(** When an image file fails to load [main] panics with the loader's
    error.  What was created before is released, latest first, and GLFW
    is terminated last; the texture object generated for the failed load
    (it is generated before the file is opened) is never deleted. *)
Theorem texture_failure_leaks_its_texture :
  forall (F : Type) (A : Float64 F) (w : World),
    (forall e : Go.error,
        startup w = NoTexture1 e ->
        outcome (@main F A w) = Panicked e
        /\ created (trace (@main F A w))
           = [ObjVertexArray 1; ObjBuffer 2; ObjBuffer 3; ObjTexture 4]
        /\ released (trace (@main F A w))
           = [ObjBuffer 3; ObjBuffer 2; ObjVertexArray 1]
        /\ exists before : list (Call F),
             trace (@main F A w) = before ++ [Terminate]
             /\ filter is_terminate before = [])
    /\ (forall (image1 : NRGBA) (e : Go.error),
          startup w = NoTexture2 image1 e ->
          outcome (@main F A w) = Panicked e
          /\ created (trace (@main F A w))
             = [ ObjVertexArray 1; ObjBuffer 2; ObjBuffer 3; ObjTexture 4;
                 ObjTexture 5 ]
          /\ released (trace (@main F A w))
             = [ObjTexture 4; ObjBuffer 3; ObjBuffer 2; ObjVertexArray 1]
          /\ exists before : list (Call F),
               trace (@main F A w) = before ++ [Terminate]
               /\ filter is_terminate before = []).
Proof.
  intros F A w. rewrite main_expected. unfold expected_run.
  split.
  - intros e Hs. rewrite Hs. cbn [outcome trace].
    repeat split.
    eexists. split; [|shelve]. rewrite !app_assoc.
    change [DeleteBuffer 3%nat; DeleteBuffer 2%nat; DeleteVertexArray 1%nat;
            @Terminate F]
      with ([DeleteBuffer 3%nat; DeleteBuffer 2%nat; DeleteVertexArray 1%nat]
            ++ [@Terminate F]).
    rewrite app_assoc. reflexivity.
    Unshelve. reflexivity.
  - intros image1 e Hs. rewrite Hs. cbn [outcome trace].
    repeat split.
    eexists. split; [|shelve]. rewrite !app_assoc.
    change [DeleteTexture 4%nat; DeleteBuffer 3%nat; DeleteBuffer 2%nat;
            DeleteVertexArray 1%nat; @Terminate F]
      with ([DeleteTexture 4%nat; DeleteBuffer 3%nat; DeleteBuffer 2%nat;
             DeleteVertexArray 1%nat] ++ [@Terminate F]).
    rewrite app_assoc. reflexivity.
    Unshelve. reflexivity.
Qed.

Lemma texture_failure_witness :
  outcome (@main float binary64
             (startup_world true None 0 no_kebab (fun _ _ => 1%Z)))
  = Panicked "open sloth_n_kebab.jpg: no such file or directory"%string.
Proof.
  apply (proj2 (texture_failure_leaks_its_texture float binary64
                  (startup_world true None 0 no_kebab (fun _ _ => 1%Z)))
           sample_image).
  reflexivity.
Defined.

(** When a shader is rejected [main] panics with the compile error,
    having made exactly the calls listed.  What was created before is
    released, latest first, and GLFW is terminated by the last call of the
    run and by no other; the rejected shader, whose release is deferred
    only after the check, is never deleted, no program is created and
    nothing is drawn. *)
Theorem rejected_shader_panics :
  forall (F : Type) (A : Float64 F) (w : World) (image1 image2 : NRGBA),
    (startup w = NoVertexShader image1 image2 ->
     outcome (@main F A w) = Panicked (compile_error_text vertex_shader)
     /\ trace (@main F A w)
        = window_steps ++ geometry_steps 1%nat 2%nat 3%nat
          ++ texture_load_steps TEXTURE0 4%nat image1
          ++ texture_load_steps TEXTURE1 5%nat image2
          ++ compile_steps VERTEX_SHADER 6%nat vertex_shader
          ++ [ DeleteTexture 5%nat; DeleteTexture 4%nat; DeleteBuffer 3%nat;
               DeleteBuffer 2%nat; DeleteVertexArray 1%nat; Terminate ]
     /\ created (trace (@main F A w))
        = [ ObjVertexArray 1; ObjBuffer 2; ObjBuffer 3; ObjTexture 4;
            ObjTexture 5; ObjShader 6 ]
     /\ released (trace (@main F A w))
        = [ ObjTexture 5; ObjTexture 4; ObjBuffer 3; ObjBuffer 2;
            ObjVertexArray 1 ]
     /\ draws (trace (@main F A w)) = 0%nat
     /\ List.last (trace (@main F A w)) SetErrorCallback = Terminate
     /\ exists before : list (Call F),
          trace (@main F A w) = before ++ [Terminate]
          /\ filter is_terminate before = [])
    /\ (startup w = NoFragmentShader image1 image2 ->
        outcome (@main F A w) = Panicked (compile_error_text fragment_shader)
        /\ trace (@main F A w)
           = window_steps ++ geometry_steps 1%nat 2%nat 3%nat
             ++ texture_load_steps TEXTURE0 4%nat image1
             ++ texture_load_steps TEXTURE1 5%nat image2
             ++ compile_steps VERTEX_SHADER 6%nat vertex_shader
             ++ compile_steps FRAGMENT_SHADER 7%nat fragment_shader
             ++ [ DeleteShader 6%nat; DeleteTexture 5%nat; DeleteTexture 4%nat;
                  DeleteBuffer 3%nat; DeleteBuffer 2%nat;
                  DeleteVertexArray 1%nat; Terminate ]
        /\ created (trace (@main F A w))
           = [ ObjVertexArray 1; ObjBuffer 2; ObjBuffer 3; ObjTexture 4;
               ObjTexture 5; ObjShader 6; ObjShader 7 ]
        /\ released (trace (@main F A w))
           = [ ObjShader 6; ObjTexture 5; ObjTexture 4; ObjBuffer 3;
               ObjBuffer 2; ObjVertexArray 1 ]
        /\ draws (trace (@main F A w)) = 0%nat
        /\ List.last (trace (@main F A w)) SetErrorCallback = Terminate
        /\ exists before : list (Call F),
             trace (@main F A w) = before ++ [Terminate]
             /\ filter is_terminate before = []).
Proof.
  intros F A w image1 image2. rewrite main_expected. unfold expected_run.
  split; intros Hs; rewrite Hs; cbn [outcome trace];
    do 6 (split; [reflexivity|]).
  - exists (window_steps ++ geometry_steps 1%nat 2%nat 3%nat
            ++ texture_load_steps TEXTURE0 4%nat image1
            ++ texture_load_steps TEXTURE1 5%nat image2
            ++ compile_steps VERTEX_SHADER 6%nat vertex_shader
            ++ [ DeleteTexture 5%nat; DeleteTexture 4%nat; DeleteBuffer 3%nat;
                 DeleteBuffer 2%nat; DeleteVertexArray 1%nat ]).
    split; [rewrite <- !app_assoc|]; reflexivity.
  - exists (window_steps ++ geometry_steps 1%nat 2%nat 3%nat
            ++ texture_load_steps TEXTURE0 4%nat image1
            ++ texture_load_steps TEXTURE1 5%nat image2
            ++ compile_steps VERTEX_SHADER 6%nat vertex_shader
            ++ compile_steps FRAGMENT_SHADER 7%nat fragment_shader
            ++ [ DeleteShader 6%nat; DeleteTexture 5%nat; DeleteTexture 4%nat;
                 DeleteBuffer 3%nat; DeleteBuffer 2%nat;
                 DeleteVertexArray 1%nat ]).
    split; [rewrite <- !app_assoc|]; reflexivity.
Qed.

Lemma rejected_shader_witness :
  outcome (@main float binary64
             (startup_world true None 0 (fun _ => None) rejects_fragment))
  = Panicked (compile_error_text fragment_shader)
  /\ List.last
       (trace (@main float binary64
                 (startup_world true None 0 (fun _ => None) rejects_fragment)))
       SetErrorCallback
     = Terminate.
Proof.
  destruct (proj2 (rejected_shader_panics float binary64
                     (startup_world true None 0 (fun _ => None)
                        rejects_fragment)
                     sample_image sample_image) eq_refl)
    as (Ho & _ & _ & _ & _ & Hl & _).
  split; [exact Ho | exact Hl].
Defined.

(** ** Releases *)

(** When [main] returns, the eight objects it created (vertex array, two
    buffers, two textures, two shaders, program) are deleted once each,
    in the reverse order of their creation, and the last call of the run
    is the one that terminates GLFW, made once. *)
Theorem clean_exit_releases_everything :
  forall (F : Type) (A : Float64 F) (w : World),
    outcome (@main F A w) = Returned ->
    created (trace (@main F A w))
    = [ ObjVertexArray 1; ObjBuffer 2; ObjBuffer 3; ObjTexture 4; ObjTexture 5;
        ObjShader 6; ObjShader 7; ObjProgram 8 ]
    /\ released (trace (@main F A w)) = rev (created (trace (@main F A w)))
    /\ (exists before : list (Call F),
          trace (@main F A w) = before ++ [Terminate]
          /\ filter is_terminate before = [])
    /\ (exists st : State F,
          last (@main F A w) = Some st /\ shouldClose st = true).
Proof.
  intros F A w. rewrite main_expected. unfold expected_run.
  destruct (startup w) as [|e| |e|i1 e|i1 i2|i1 i2|i1 i2] eqn:Es;
    cbn [outcome]; try discriminate.
  destruct (frameLoop_inert w 8%nat (events w) (@loopEntry F A))
    as (Hc & Hr & Ht).
  destruct (@frameLoop_played F A w 8%nat (events w) loopEntry eq_refl)
    as (_ & _ & Hp & Hs).
  destruct (snd (frameLoop w 8%nat (events w) loopEntry)) eqn:Eph;
    cbn [outcome]; try discriminate.
  intros _. cbn [trace last].
  assert (Hcr : created
                  ((startup_steps w i1 i2
                    ++ fst (fst (frameLoop w 8%nat (events w) loopEntry)))
                   ++ teardown_steps)
                = [ ObjVertexArray 1; ObjBuffer 2; ObjBuffer 3; ObjTexture 4;
                    ObjTexture 5; ObjShader 6; ObjShader 7; ObjProgram 8 ]).
  { unfold created in *. rewrite !pick_app, Hc. reflexivity. }
  split; [exact Hcr|]. split; [|split].
  - rewrite Hcr. unfold released in *. rewrite !pick_app, Hr. reflexivity.
  - exists ((startup_steps w i1 i2
             ++ fst (fst (frameLoop w 8%nat (events w) loopEntry)))
            ++ removelast teardown_steps).
    split.
    + rewrite <- !app_assoc. reflexivity.
    + rewrite !filter_app, Ht. reflexivity.
  - eexists. split; [reflexivity|]. rewrite Hs.
    destruct (quit_seen (events w)); [reflexivity | discriminate Hp].
Qed.

Lemma clean_exit_witness :
  released (trace (@main float binary64 (sample_world three_frames)))
  = rev (created (trace (@main float binary64 (sample_world three_frames)))).
Proof.
  apply (clean_exit_releases_everything float binary64
           (sample_world three_frames)).
  reflexivity.
Defined.

(** Whatever the world and however the run ends, the calls of [main]
    fall into a first part that deletes nothing and a second part that
    creates nothing; the objects deleted are, in order, the reverse of the
    first [r] objects created, for some [r] not above the number created:
    every deletion answers one creation made before it, latest first, and
    no creation is answered twice; and GLFW is terminated at most once, by
    the last call of the run. *)
Theorem releases_mirror_creations :
  forall (F : Type) (A : Float64 F) (w : World),
    (exists r : nat,
        (r <= List.length (created (trace (@main F A w))))%nat
        /\ released (trace (@main F A w))
           = rev (firstn r (created (trace (@main F A w)))))
    /\ (exists pre post : list (Call F),
          trace (@main F A w) = pre ++ post
          /\ released pre = []
          /\ created post = [])
    /\ (filter is_terminate (trace (@main F A w)) = []
        \/ filter is_terminate (trace (@main F A w)) = [Terminate]
           /\ List.last (trace (@main F A w)) SetErrorCallback = Terminate).
Proof.
  intros F A w. rewrite main_expected. unfold expected_run.
  destruct (frameLoop_inert w 8%nat (events w) (@loopEntry F A))
    as (Hc & Hr & Ht).
  assert (Hlast : forall cs : list (Call F),
             List.last (cs ++ teardown_steps) SetErrorCallback = Terminate).
  { intros cs.
    change (@teardown_steps F)
      with (removelast (@teardown_steps F) ++ [Terminate]).
    rewrite app_assoc. apply last_last. }
  destruct (startup w) as [|e| |e|i1 e|i1 i2|i1 i2|i1 i2] eqn:Es;
    [| | | | | | |
     destruct (snd (frameLoop w 8%nat (events w) loopEntry))];
    cbn [trace]; (split; [|split]).
  (* GLFW does not start *)
  - exists 0%nat. split; [apply Nat.le_0_l | reflexivity].
  - eexists. exists []. split; [symmetry; apply app_nil_r|]. split; reflexivity.
  - left. reflexivity.
  (* no window *)
  - exists 0%nat. split; [apply Nat.le_0_l | reflexivity].
  - eexists. exists []. split; [symmetry; apply app_nil_r|]. split; reflexivity.
  - left. reflexivity.
  (* no OpenGL *)
  - exists 0%nat. split; [apply Nat.le_0_l | reflexivity].
  - eexists. exists []. split; [symmetry; apply app_nil_r|]. split; reflexivity.
  - left. reflexivity.
  (* first texture *)
  - exists 3%nat. split; [cbv; lia | reflexivity].
  - exists (window_steps ++ geometry_steps 1%nat 2%nat 3%nat
            ++ [GenTexture 4%nat]),
      [ DeleteBuffer 3%nat; DeleteBuffer 2%nat; DeleteVertexArray 1%nat;
        Terminate ].
    split; [rewrite <- !app_assoc; reflexivity|]. split; reflexivity.
  - right. split; reflexivity.
  (* second texture *)
  - exists 4%nat. split; [cbv; lia | reflexivity].
  - exists (window_steps ++ geometry_steps 1%nat 2%nat 3%nat
            ++ texture_load_steps TEXTURE0 4%nat i1
            ++ [GenTexture 5%nat]),
      [ DeleteTexture 4%nat; DeleteBuffer 3%nat; DeleteBuffer 2%nat;
        DeleteVertexArray 1%nat; Terminate ].
    split; [rewrite <- !app_assoc; reflexivity|]. split; reflexivity.
  - right. split; reflexivity.
  (* vertex shader *)
  - exists 5%nat. split; [cbv; lia | reflexivity].
  - exists (window_steps ++ geometry_steps 1%nat 2%nat 3%nat
            ++ texture_load_steps TEXTURE0 4%nat i1
            ++ texture_load_steps TEXTURE1 5%nat i2
            ++ compile_steps VERTEX_SHADER 6%nat vertex_shader),
      [ DeleteTexture 5%nat; DeleteTexture 4%nat; DeleteBuffer 3%nat;
        DeleteBuffer 2%nat; DeleteVertexArray 1%nat; Terminate ].
    split; [rewrite <- !app_assoc; reflexivity|]. split; reflexivity.
  - right. split; reflexivity.
  (* fragment shader *)
  - exists 6%nat. split; [cbv; lia | reflexivity].
  - exists (window_steps ++ geometry_steps 1%nat 2%nat 3%nat
            ++ texture_load_steps TEXTURE0 4%nat i1
            ++ texture_load_steps TEXTURE1 5%nat i2
            ++ compile_steps VERTEX_SHADER 6%nat vertex_shader
            ++ compile_steps FRAGMENT_SHADER 7%nat fragment_shader),
      [ DeleteShader 6%nat; DeleteTexture 5%nat; DeleteTexture 4%nat;
        DeleteBuffer 3%nat; DeleteBuffer 2%nat; DeleteVertexArray 1%nat;
        Terminate ].
    split; [rewrite <- !app_assoc; reflexivity|]. split; reflexivity.
  - right. split; reflexivity.
  (* the loop is still running *)
  - exists 0%nat. split; [apply Nat.le_0_l|].
    unfold released in *. rewrite pick_app, Hr. reflexivity.
  - eexists. exists []. split; [symmetry; apply app_nil_r|].
    split; [|reflexivity]. unfold released in *. rewrite pick_app, Hr.
    reflexivity.
  - left. rewrite filter_app, Ht. reflexivity.
  (* the window should close *)
  - exists 0%nat. split; [apply Nat.le_0_l|].
    unfold released in *. rewrite pick_app, Hr. reflexivity.
  - eexists. exists []. split; [symmetry; apply app_nil_r|].
    split; [|reflexivity]. unfold released in *. rewrite pick_app, Hr.
    reflexivity.
  - left. rewrite filter_app, Ht. reflexivity.
  (* the loop has ended *)
  - exists 8%nat. unfold created, released in *.
    rewrite !pick_app, Hc, Hr. split; [cbv; lia | reflexivity].
  - exists (startup_steps w i1 i2
            ++ fst (fst (frameLoop w 8%nat (events w) loopEntry))),
      teardown_steps.
    split; [reflexivity|]. split; [|reflexivity].
    unfold released in *. rewrite pick_app, Hr. reflexivity.
  - right. rewrite !filter_app, Ht. split; [reflexivity | apply Hlast].
Qed.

———

#### Task statement
Scan the entries above for the word "forall" and collect each line holding it.

#### Solution for this problem
  forall (F : Type) (A : Float64 F) (w : World),
    (forall e : Go.error,
    /\ (forall (image1 : NRGBA) (e : Go.error),
  forall (F : Type) (A : Float64 F) (w : World) (image1 image2 : NRGBA),
  forall (F : Type) (A : Float64 F) (w : World),
  forall (F : Type) (A : Float64 F) (w : World),
  assert (Hlast : forall cs : list (Call F),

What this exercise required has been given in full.